The Microchip dissolved into nothing as Zack's thoughts returned to the present. He let the corpse fall away from him, its internal caverns filled with water, settling to the bottom. Nearby, the small boat had come to a halt just a few dozen feet from the shore. Zack slowly began to rise, his eyes breaking the surface just a few feet from the boat. The white robed man was bent over the deck, examining something, most likely the man shot through the throat. Zack turned slowly and looked to the northwest, where his friends boat was quickly heading for they're own estate.

Turning back to the smaller boat, Zack let the boiling hunger fill his gut once again and with a surge of strength, he charged the boat, leapt from the water onto the back of the boat. He could see the white robed mans eyes widen with fear as they saw him, the mouth opening to scream, but Zack wrapped his arms around the mans chest, squeezing off any scream and tackling him over the other side into the water. The man was struggling for his life, but Zack put a quick end to that when his feeding proboscis slipped through the man's left eye into his brain. And just as Zack thought, there was a microchip in the center of this mans brain. And just like the other two he had found it dissolved into nothing less than a minute after being removed from the brain.
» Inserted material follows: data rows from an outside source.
(** C3, as the code has it.  No step is guarded: the first regular file
    of a folder that cannot be read ends the pass with [PermissionError];
    the file is kept and so is every entry listed after it; the later
    folders are not deduplicated, and the run ends there, before the
    cleanup stage. *)
Theorem unreadable_file_ends_the_run h dd folder s0 pre f c post :
  wf s0 ->
  let P := folder_loc (st_cwd s0) dd folder in
  sys_listdir (st_fs s0) P = inr (pre ++ f :: post) ->
  (forall g c' r', g ∈ pre ->
     stat (st_fs s0) (P ++ [g]) = inr (File c' r') -> r' = true) ->
  stat (st_fs s0) (P ++ [f]) = inr (File c false) ->
  exists s1,
    FileFix.remove_duplicates_in h dd folder s0 = (inl PermissionError, s1) ∧
    stat (st_fs s1) (P ++ [f]) = inr (File c false) ∧
    (forall g, g ∈ post ->
       fs_lookup (st_fs s1) (P ++ [g]) = fs_lookup (st_fs s0) (P ++ [g])) ∧
    (forall earlier exts later sA,
       FileFix.remove_duplicates h earlier dd sA = (inr tt, s0) ->
       FileFix.remove_duplicates h (earlier ++ (folder, exts) :: later) dd sA
       = (inl PermissionError, s1)) ∧
    (forall earlier exts later sI counts sA,
       let folders := earlier ++ (folder, exts) :: later in
       FileFix.organize_files folders dd sI = (inr counts, sA) ->
       FileFix.remove_duplicates h earlier dd sA = (inr tt, s0) ->
       FileFix.main h (mkConfig (Some folders) (Some dd)) sI
       = (inl PermissionError, s1)).
Proof.
  intros Hwf P Hlist Hpre Hf.
  assert (stat (st_fs s0) P = inr Dir ∧ children (st_fs s0) P = pre ++ f :: post)
    as [HP Hch].
  { unfold sys_listdir in Hlist. destruct (stat (st_fs s0) P) as [|[|]]; try done.
    by injection Hlist as ->. }
  pose proof (NoDup_children (st_fs s0) P (proj1 (proj1 Hwf))) as Hnd.
  rewrite Hch in Hnd.
  assert (Forall valid_name (pre ++ f :: post)) as Hv.
  { rewrite <- Hch. apply Forall_forall. intros g Hg. apply elem_of_children in Hg.
    apply (wf_fs_key _ _ (proj1 Hwf)) in Hg as [Hv _].
    apply Forall_app in Hv as [_ Hv]. by inversion Hv. }
  apply NoDup_app in Hnd as (Hnd1 & Hdisj & Hnd2).
  apply Forall_app in Hv as [Hv1 Hv2].
  destruct (dedup_loop_total h (PurePath dd </> folder) folder pre s0 ∅ Hwf Hnd1 Hv1)
    as (seen1 & s1 & Hloop).
  { intros g c' r' Hg Hl. apply (Hpre g c' r' Hg). by apply wf_stat; [apply Hwf|]. }
  destruct (dedup_loop _ _ _ _ _ _ _ _ Hwf Hnd1 Hv1 Hloop) as (Hwf1 & Hc1 & Hfr & _).
  fold (folder_loc (st_cwd s0) dd folder) in Hfr. fold P in Hfr.
  assert (forall g, g ∈ f :: post ->
            fs_lookup (st_fs s1) (P ++ [g]) = fs_lookup (st_fs s0) (P ++ [g])) as Hlater.
  { intros g Hg. apply Hfr. intros g' Hg' Hx. apply app_inj_tail in Hx as [_ ->].
    by apply (Hdisj g'). }
  assert (FileFix.remove_duplicates_in h dd folder s0 = (inl PermissionError, s1)) as Hpass.
  { rewrite remove_duplicates_in_unfold. rewrite bind_unfold.
    unfold os_listdir. rewrite call_eq. fold (folder_loc (st_cwd s0) dd folder).
    fold P. rewrite Hlist. rewrite bind_unfold, for_fold_app, bind_unfold, Hloop.
    cbn [for_fold]. rewrite bind_unfold.
    destruct (dedup_body h (PurePath dd </> folder) folder seen1 f s1) as [res s2] eqn:Hb.
    apply dedup_step in Hb; [|done|by inversion Hv2]. simpl in Hb.
    rewrite Hc1 in Hb. fold (folder_loc (st_cwd s0) dd folder) in Hb. fold P in Hb.
    rewrite Hlater in Hb by left. rewrite (stat_lookup _ _ _ Hf) in Hb.
    by destruct Hb as [-> ->]. }
  exists s1. split_and!.
  - done.
  - apply wf_stat; [apply Hwf1|]. rewrite Hlater by left. by apply stat_lookup.
  - intros g Hg. apply Hlater. by right.
  - intros earlier exts later sA Hearlier. unfold FileFix.remove_duplicates in *.
    rewrite fmap_app, for_each_app, bind_unfold, Hearlier.
    rewrite fmap_cons. cbn [for_each fst]. by rewrite bind_unfold, Hpass.
  - intros earlier exts later sI counts sA folders Horg Hearlier.
    rewrite main_unfold, bind_unfold, Horg, bind_unfold.
    unfold folders, FileFix.remove_duplicates in *.
    rewrite fmap_app, for_each_app, bind_unfold, Hearlier.
    rewrite fmap_cons. cbn [for_each fst]. by rewrite bind_unfold, Hpass.
Qed.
The Beast subsided, going back into its dark place at the back of his mind, and his human side began to wrestle with everything he had saw and learned since last night, trying to find a connection between the insane, apparently cannibal cultists, the microchips implanted in their brains and the presence of the Krylok Aliens...

Chapter 48.

Tuesday, June 26, 2001 Park City, UT 3:35 PM.

A pretty young nurse was waiting for them in the hospital lobby. She was wearing a light blue jump suit and a white lab coat.

"Dr. Cooper has everything prepared. If you will just follow me." She gave them both a smile and led them to the security elevator on the far end of the lobby. Nobody spoke as the elevator car descended two floors and opened onto the laboratory level. Two armed soldiers stood in front of the door, M-16's pointed into the elevator car.

"Romero." The General gave the password and the two guards stepped aside. The nurse led them down the hall to the control room. On the way they passed half a dozen heavy steel doors that opened onto rooms containing zombies for the doctors to experiment on. Inside the control room there were three technicians on duty, each at a different station.

Jenkins and the General stepped up to the observation window. The bloated pod was still in the center of the quarantine room, unmoved. The bloody, oozing cracks on the sides of its swollen stomach had grown longer, until they now stretched nearly ten inches.

The airlock next to the quarantine room could also be seen through the observation window and inside were three people suited up in bright orange Nuclear Biological and Chemical Environmental suits. One of them turned and walked up to the window. Jenkins could see through the bulbous helmets face guard that it was Dr. Cooper. The Dr. smiled at them.

"At last we can begin." The Doctors voice came impatiently over the intercom. The vivisection wasn't scheduled until sixteen hundred hours, and he made no mention of their arrival an hour early, appearing disgruntled that they hadn't arrived sooner.

"Can you hear us Dr. Cooper?" the General said aloud.

"Of course I can." The Dr. answered and turned away from the window. He walked over to what appeared to be a large toolbox on wheels. The other two NBC suited figures joined him.

"The moment is upon us Dr. Wilcox. Is everything ready?" They both knew it was. They had gone over the instruments, analysis and diagnosis equipment half a dozen times in the past three hours.